The good news: BCTGM unionized workers at the Ingredion milling plant in Cedar Rapids are just four or five negotiating proposals away from having a new agreement, more than 100 days after beginning their strike.
The bad news: They’re likely to continue striking at least through the Thanksgiving holiday.
That’s according to local union president Mike Moore, who spoke with Starting Line on Wednesday.
“Every day (the strike) goes on, I try to go down the line and tell my members to stay strong one day longer. I’m proud of them,” Moore said. “I haven’t had a person cross the line yet.”
After a months-long stalemate, and a stutter-stop after Ingredion brought armed guards to a negotiation in September, Moore said the two-day negotiations between the company and union negotiators for his 120-some members last week were “real productive.”
“We had 25 or 26 agendas that we needed to work out. We’re down to like four or five now,” he said.
Those issues, as you might imagine, are the big ones: Wages, overtime pay and vacation time were in there, along with a couple more that Moore wanted to keep quiet about until an agreement was reached.

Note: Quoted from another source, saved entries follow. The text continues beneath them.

Lemma handle_interested i c w :
  handle_response i (put i (received (body_of interested []) 1 c) w)
  = OnInterested i (put i (set_status (received (body_of interested []) 1 c)
      (u8 (Z.lor (status_ c) peer_interested))) w).
Proof.
  enter_handler interested. size_matches.
  by erewrite st_bind_Ok by apply modify_client_put.
Qed.

Lemma handle_not_interested i c w :
  handle_response i (put i (received (body_of not_interested []) 1 c) w)
  = OnNotInterested i (put i (set_status (received (body_of not_interested []) 1 c)
      (u8 (Z.land (status_ c) (Z.lnot peer_interested)))) w).
Proof.
  enter_handler not_interested. size_matches.
  by erewrite st_bind_Ok by apply modify_client_put.
Qed.

Definition request_fields (idx begin len : Z) : list (nat * Z) :=
  [(4%nat, idx); (4%nat, begin); (4%nat, len)].

Lemma handle_request i c w idx begin len :
  0 ≤ idx < 2 ^ 32 → 0 ≤ begin < 2 ^ 32 → 0 ≤ len < 2 ^ 32 →
  let body := body_of request (request_fields idx begin len) in
  handle_response i (put i (received body 1 c) w) =
    if IsRemoteInterested c && negb (IsClientChoked c)
    then OnRequest i idx begin len (put i (received body 13 c) w)
    else Disconnect i (put i (received body 1 c) w).
Proof.
  intros Hi Hb Hl body. subst body. enter_handler request.
  size_matches.
  change (IsRemoteInterested (received _ _ c)) with (IsRemoteInterested c).
  change (IsClientChoked (received _ _ c)) with (IsClientChoked c).
  destruct (IsRemoteInterested c); [|done]. destruct (IsClientChoked c); [done|].
  cbn [negb andb]. unfold body_of, request_fields.
  read_field (@nil (nat * Z)). read_field [(4%nat, idx)]. read_field [(4%nat, idx); (4%nat, begin)].
  done.
Qed.

Lemma handle_cancel i c w idx begin len :
  0 ≤ idx < 2 ^ 32 → 0 ≤ begin < 2 ^ 32 → 0 ≤ len < 2 ^ 32 →
  let body := body_of cancel (request_fields idx begin len) in
  handle_response i (put i (received body 1 c) w) = OnCancel i idx begin len (put i (received body 13 c) w).
Proof.
  intros Hi Hb Hl body. subst body. enter_handler cancel.
  size_matches. unfold body_of, request_fields.
  read_field (@nil (nat * Z)). read_field [(4%nat, idx)]. read_field [(4%nat, idx); (4%nat, begin)].
  done.
Qed.
(** The job for a complete piece is queued and the storage given away. *)
Definition finished c D idx order next : PeerClient B :=
  posted (set_active_piece c (Some (moved_from (full D idx order), next))) [JClearAndTry].

Definition queued_world w (id : Z) (rs : list Z) (req : WriteRequest) : World B :=
  let m := file_manager_ w in
  let a := a_worker_ m in
  set_random (set_manager w (set_worker m
    (mkWorker (queue_ a ++ [mkNode (next_addr a) (DownloadJob req) id])
              (<[id := next_addr a]> (executing_callbacks_ a)) (quit_ a) (stopped_ a) (S (next_addr a))))) rs.

Lemma Torrent_DownloadPiece_spec req id rs w :
  draw_id (executing_callbacks_ (a_worker_ (file_manager_ w))) (random_ w) = Ok (id, rs) →
  Torrent_DownloadPiece req w = Ok (tt, queued_world w id rs req).
Proof.
  intros Hd. unfold Torrent_DownloadPiece. erewrite st_bind_Ok by reflexivity. cbv beta.
  erewrite st_bind_Ok.
  2:{ unfold lift, DownloadPiece, Enqueue. rewrite Hd. reflexivity. }
  reflexivity.
Qed.

(** One block of the piece under way. *)
Lemma run_block_put i D idx got k next c w :
  active_piece_ c = Some (partial D idx got, next) →
  (k < blocks_of D ≤ 150)%nat → (length got < blocks_of D)%nat →
  let c1 := set_active_piece c (Some (partial D idx (k :: got), next)) in
  run_block i idx (Z.of_nat k * most_request_size) (block_at D k) (put i c w) =
    if decide (S (length got) = blocks_of D) then
      (_ ← Torrent_DownloadPiece (mkWriteRequest (Some i) idx (partial D idx (k :: got)));
       _ ← modify_client i (fun c => set_active_piece c (Some (moved_from (partial D idx (k :: got)), next)));
       ClearAndTryRequest i) (put i c1 w)
    else Ok (tt, put i c1 w).
Proof.
  intros Ha Hk Hgot c1. unfold run_block.
  erewrite st_bind_Ok by (unfold active; erewrite st_bind_Ok by apply get_client_put; rewrite Ha; reflexivity).
  cbv iota. rewrite Z.div_mul by (unfold most_request_size; lia). rewrite u32_small by lia. rewrite Nat2Z.id.
  destruct (lookup_lt_is_Some_2 (blocks (partial D idx got)) k) as [b Hb].
  { cbn. rewrite length_map, length_seq. lia. }
  erewrite st_bind_Ok by (unfold lift; rewrite Hb; reflexivity). cbv beta zeta.
  rewrite partial_insert by lia. cbn [partial current_blocks_num block_count index].
  rewrite u64_small by lia.
  assert (mkPiece (blocks (partial D idx (k :: got))) (Z.of_nat (length got) + 1) (Z.of_nat (blocks_of D)) idx
    = partial D idx (k :: got)) as Ep by (unfold partial; cbn [length]; f_equal; lia).
  rewrite Ep. erewrite st_bind_Ok by apply modify_client_put. cbv beta. fold c1.
  destruct (decide (S (length got) = blocks_of D)) as [Hd|Hd].
  - destruct (Z.eqb_spec (Z.of_nat (length got) + 1) (Z.of_nat (blocks_of D))); [done|lia].
  - destruct (Z.eqb_spec (Z.of_nat (length got) + 1) (Z.of_nat (blocks_of D))); [lia|].
    unfold REQUEST_MAX_QUEUE_SIZE. rewrite Z.mod_small by lia.
    destruct (Z.eqb_spec (Z.of_nat (length got) + 1) 0); [lia|]. done.
Qed.

Lemma finish_put i D idx k got next id rs c w :
  draw_id (executing_callbacks_ (a_worker_ (file_manager_ w))) (random_ w) = Ok (id, rs) →
  let c1 := set_active_piece c (Some (partial D idx (k :: got), next)) in
  (_ ← Torrent_DownloadPiece (mkWriteRequest (Some i) idx (partial D idx (k :: got)));
   _ ← modify_client i (fun c => set_active_piece c (Some (moved_from (partial D idx (k :: got)), next)));
   ClearAndTryRequest i) (put i c1 w)
  = Ok (tt, put i (finished c D idx (k :: got) next)
         (queued_world w id rs (mkWriteRequest (Some i) idx (full D idx (k :: got))))).
Proof.
  intros Hd c1. erewrite st_bind_Ok by exact (Torrent_DownloadPiece_spec _ id rs (put i c1 w) Hd). cbv beta.
  assert (queued_world (put i c1 w) id rs (mkWriteRequest (Some i) idx (partial D idx (k :: got)))
    = put i c1 (queued_world w id rs (mkWriteRequest (Some i) idx (full D idx (k :: got))))) as -> by done.
  erewrite st_bind_Ok by apply modify_client_put. cbv beta. apply Post_put.
Qed.

(** A block of a piece that is asked for and not done is passed to the strand. *)
Lemma OnPieceBlock_put i idx begin data c w :
  0 ≤ idx < Z.of_nat (piece_count_of (meta_pieces_ w)) → idx < 2 ^ 32 →
  Z.of_nat (length data) ≤ most_request_size →
  end_game_ (strategy_ w) || IsPieceRequested (master_peer_ w) idx = true →
  IsPieceDone (master_peer_ w) idx = Ok false →
  OnPieceBlock i idx begin data (put i c w)
    = Ok (tt, put i (posted (set_piece_wait c false) [JBlock idx begin data]) w).
Proof.
  intros Hidx H32 Hl Hreq Hdone. rewrite OnPieceBlock_any. unfold OptimalStrategy_OnPieceBlock.
  erewrite st_bind_Ok by reflexivity. cbv beta.
  destruct (Z.leb_spec (Z.of_nat (piece_count_of (meta_pieces_ (put i c w)))) idx) as [Hle|_];
    [cbn [put set_clients meta_pieces_] in Hle; lia|].
  destruct (Z.ltb_spec most_request_size (Z.of_nat (length data))); [lia|].
  erewrite st_bind_Ok by reflexivity. cbv beta.
  cbn [put set_clients master_peer_ strategy_]. rewrite u32_small by lia. rewrite <- negb_orb, Hreq. cbn [negb].
  erewrite st_bind_Ok.
  2:{ unfold PieceDone. erewrite st_bind_Ok by reflexivity. cbn [put set_clients master_peer_].
      unfold lift. rewrite u32_small by lia. rewrite Hdone. reflexivity. }
  cbv iota. fold (put i c w). erewrite st_bind_Ok by apply modify_client_put. apply Post_put.
Qed.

And because they’re the big ones, Ingredion negotiators said they wanted to talk them over with company officials before moving forward — and haven’t scheduled an upcoming meeting since.
“It doesn’t sound like we’re going to meet before Thanksgiving,” Moore said. “That was kind of disappointing.”
Nevertheless, he and other union officials were working to keep spirits high even as the temperature dropped. For the last week, Moore and Hawkeye Area Labor Council director Rick Moyle have been on the hunt for ingredients for striking workers’ Thanksgiving dinners, thanks to donations that have come in from the community.
And Moore sung the praises of other union members, like the United Steelworkers and others in the Corn Council, a group of unionized workers at corn milling plants across North America. Moore said he’s had people walk the line in Cedar Rapids from as far away as Louisiana and Canada.
“People are dropping off food, coffee, donuts,” he said. “The support’s been great.”
What his members need more than anything, he said, was a paycheck again.
“I think we’re real close,” Moore said. “We may have to look at our proposals, but the company needs to back off and look at theirs. I don’t think they were expecting the fight that they got.”